![two black gay men making out two black gay men making out](https://www.pinknews.co.uk/images/2016/11/Screen-Shot-2016-11-28-at-14.39.35.png)
The Jubilee moved there in the mid-’70s, from its previous location on E. 14th Street (now International Boulevard). It quickly became a second home for a tight-knit community of lesbians, who formed their own softball team. Owned by Betty Arnesen and Velma Souza, The Jubilee was a working-class, no-nonsense establishment where women came to play pool and knock back a few. “You couldn’t just walk into The Jubilee,” recalled Barbara Hoke, an Oakland resident whose social life was centered at the bar for years. The doors stayed locked, and there was a peephole through which prospective customers were eyed warily.
![two black gay men making out two black gay men making out](https://i.ytimg.com/vi/kKzw0lfUv3M/hqdefault.jpg)
According to Hoke, that security system was established after an angry husband burst into E. 14th bar and murdered someone after discovering his wife was involved with a woman. “On the other hand, it was just a total place of freedom,” Hoke told The Oaklandside. Longworth and Howard demonstrate “joy collectivators” made by Howard. The first time she stepped foot inside The Jubilee in the ‘70s, she made the faux-pas of ordering a glass of sherry. Nevertheless, the hardened bargoers embraced the newcomer into their world, where women took good care of one another. “They would throw an auction for any type of crisis a lesbian had,” Hoke said, even if someone’s cat needed surgery. That’s how she came into possession of a beautiful old ceiling fan that ran in her Oakland real estate office for decades.
![two black gay men making out two black gay men making out](http://i.ytimg.com/vi/W9eCGgtw__s/hqdefault.jpg)
“It was such a symbol of the community created there,” she said. The Jubilee, like Longworth and Howard’s home, had two levels. Davis, another Jubilee regular, in a 1991 interview conducted for the Wide Open Town History Project.ĭownstairs, older women held court, listening to country-western music, said T. “Upstairs we played Black music so there were a lot of Black girls there.” It was the only bar that somewhat catered to the Bay Area’s large Black lesbian community, said Davis, who added, “I met my last lover at The Jubilee. The denizens of the two floors would sometimes play softball against each other, on teams called the Uppers (upstairs) and Downers, according to Hoke. The Jubilee also played regularly as one team against other lesbian bars. Making these unassuming buildings “monumental” is part of Brooke’s project. In her artist’s statement she notes that lesbian bars are “so often anonymous or mute, and now waning.” Many are “not archived, and not ‘important’ spaces in a mainstream kind of way,” she said. Gay men’s bars have always far outnumbered lesbian bars in most places, Brooke said.

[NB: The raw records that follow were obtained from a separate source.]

Section sequential.
Variables (wrapv : bool) (host : fp_operation -> list Z -> Z).

(** The results [outs] of the operands [ins], by an execution of the instruction. *)
Definition computes (i : VanadisInstruction) (ins outs : kind -> list Z) : Prop :=
  exists cycle i0 rf0 rf1,
    erase i0 = erase i /\ execution wrapv cycle host i0 (mkExec i0 rf0) = Ok (tt, mkExec i rf1) /\
    (forall k, ins k = cell k rf0 <$> phys_in k i) /\ (forall k, outs k = cell k rf1 <$> phys_out k i).

(** What an instruction does to the architectural registers [V]. The results of the
    operations of the load-store queue are those of the memory. *)
Definition sequential (o : VanadisDecoderOptions) (i : VanadisInstruction) (V V' : kind -> list Z) : Prop :=
  exists ins outs : kind -> list Z,
    (forall k, Forall2 (fun r v => V k !! Z.to_nat r = Some v) (isa_in k i) (ins k)) /\
    (forall k, length (outs k) = length (isa_out k i)) /\
    (forall k, V' k = hide o k (assign (zip (isa_out k i) (outs k)) (V k))) /\
    (unit_type (getInstFuncType (class i)) = true -> computes i ins outs).

Lemma sequential_ext o i V V1 V' : (forall k, V1 k = V k) -> sequential o i V1 V' -> sequential o i V V'.
Proof.
  intros E (ins & outs & H1 & H2 & H3 & H4). exists ins, outs. split_and!; [|done| |done]; intros k; rewrite <- E; auto.
Qed.

(** The instructions [ran] have retired one after the other. *)
Inductive executes (o : VanadisDecoderOptions) : list VanadisInstruction -> (kind -> list Z) -> (kind -> list Z) -> Prop :=
| executes_nil V V' : (forall k, V' k = V k) -> executes o [] V V'
| executes_cons i ran V V1 V' : sequential o i V V1 -> executes o ran V1 V' -> executes o (i :: ran) V V'.

Lemma executes_ext o ran V V1 V' : (forall k, V1 k = V k) -> executes o ran V1 V' -> executes o ran V V'.
Proof.
  intros E He. destruct He as [V1 V' E'|i ran V1 V2 V' Hs He]; [constructor; intros k; by rewrite E', E|].
  eapply executes_cons; [by eapply sequential_ext|done].
Qed.
Lemma executes_app o ran ran' V V1 V' : executes o ran V V1 -> executes o ran' V1 V' -> executes o (ran ++ ran') V V'.
Proof.
  intros He Hi. induction He as [V V1 E|i0 ran V V2 V1 Hs He IH]; [by eapply executes_ext|].
  eapply executes_cons; [done|by apply IH].
Qed.
Lemma executes_one o i V V' : sequential o i V V' -> executes o [i] V V'.
Proof. intros Hs. by eapply executes_cons; [|constructor]. Qed.

Section commit.
Variables (n : kind -> nat) (rf : VanadisRegisterFile) (ti tr : kind -> list Z).
Variables (i : VanadisInstruction) (L : list VanadisInstruction).
Hypothesis H : thread_ok wrapv host n rf ti tr (i :: L).
Hypothesis Hs : hasIssued i = true.
Hypothesis Hz : 0 <= reg_ignore_writes (decoder_opts rf).
#[local] Abbreviation o := (decoder_opts rf).
(* ===== verification/VanadisCore.v ===== *)
(** * VanadisCore: the invariant of the pipeline

    [core_ok G P c]: the reorder buffers of the core [c] hold the instructions [G] and
    its functional units the instructions [P]. Every physical register is free, in the
    retirement table of one thread, or an output of one issued instruction ([co_regs]),
    and every thread is as [VanadisOrder] says. [core_change] and [core_progress] say
    what keeps it: a step of one thread, and an execution.

    The last part has the contracts of the functions of [VanadisPipeline] that read and
    write one part of the core: threads, reorder buffers, instructions and the state of a
    renaming; and what the functions tell the decoders ([tells], [silent]). *)

From S2P Require Import Prelude VanadisRegs VanadisInst VanadisQueue VanadisRename VanadisFrame VanadisMem VanadisFree VanadisPipeline VanadisOrder.

(** ** Lists *)

Lemma join_cons {A} (x : list A) l : mjoin (x :: l) = x ++ mjoin l.
Proof. done. Qed.
Lemma join_insert_perm {A} (l : list (list A)) j x y :
  l !! j = Some x -> mjoin (<[j := y]> l) ++ x ≡ₚ mjoin l ++ y.
Proof.
  intros Hj. rewrite insert_take_drop by (by eapply lookup_lt_Some). rewrite <- (take_drop_middle l j x Hj) at 3.
  rewrite !join_app, !join_cons. solve_Permutation.
Qed.
Lemma join_lookup {A} (l : list (list A)) j x : l !! j = Some x -> exists r, mjoin l ≡ₚ x ++ r.
Proof.
  intros Hj. exists (mjoin (take j l) ++ mjoin (drop (S j) l)). rewrite <- (take_drop_middle l j x Hj) at 1.
  rewrite !join_app, !join_cons. solve_Permutation.
Qed.

(** ** What the reorder buffers hold *)

Abbreviation entry := (Z * VanadisInstruction)%type.
Definition nregs (o : VanadisDecoderOptions) (k : kind) : nat :=
  Z.to_nat match k with INT => isa_int_reg_count o | FP => isa_fp_reg_count o end.

(** The physical registers of a thread. *)
Definition retained (k : kind) (t : thread) (l : list entry) : list Z := ptr k (t_retire t) ++ in_flight k l.*2.
Definition kept (k : kind) (ts : list thread) (G : list (list entry)) : list Z := mjoin (zip_with (retained k) ts G).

![two black gay men making out two black gay men making out](https://media.giphy.com/media/14isOPBgsN47cc/giphy.gif)
Sometimes there would be a “women’s night” on the least popular evening. “Women thought, ‘We should have something too,’” she said. In Oakland they had a few such places, most active between the 1970s and ‘90s. There was Camilla’s on 13th Avenue and Ollie’s on Telegraph in Temescal. Nearby Albany had The Bacchanal on Solano Avenue, and Hayward had The Driftwood. (Hoke wrote an article honoring these spots, packed with hilarious anecdotes.) In Berkeley, a feminist collective ran the Brick Hut Café. Credit: Kaucyila Brooke, 4712 East International Blvd.
#TWO BLACK GAY MEN MAKING OUT LICENSE#
( Formerly The Jubilee: First Location), The Boy Mechanic/Oakland, chromogenic print, 40”X55”, 2019Īnd before all those places opened, there was Mary’s First and Last Chance in the 1950’s, a Telegraph Avenue bar that had its liquor license revoked after police went undercover “disguised as lesbians.” The bar appealed the decision to the California Supreme Court-and won. Photos of two black gay men making out license#.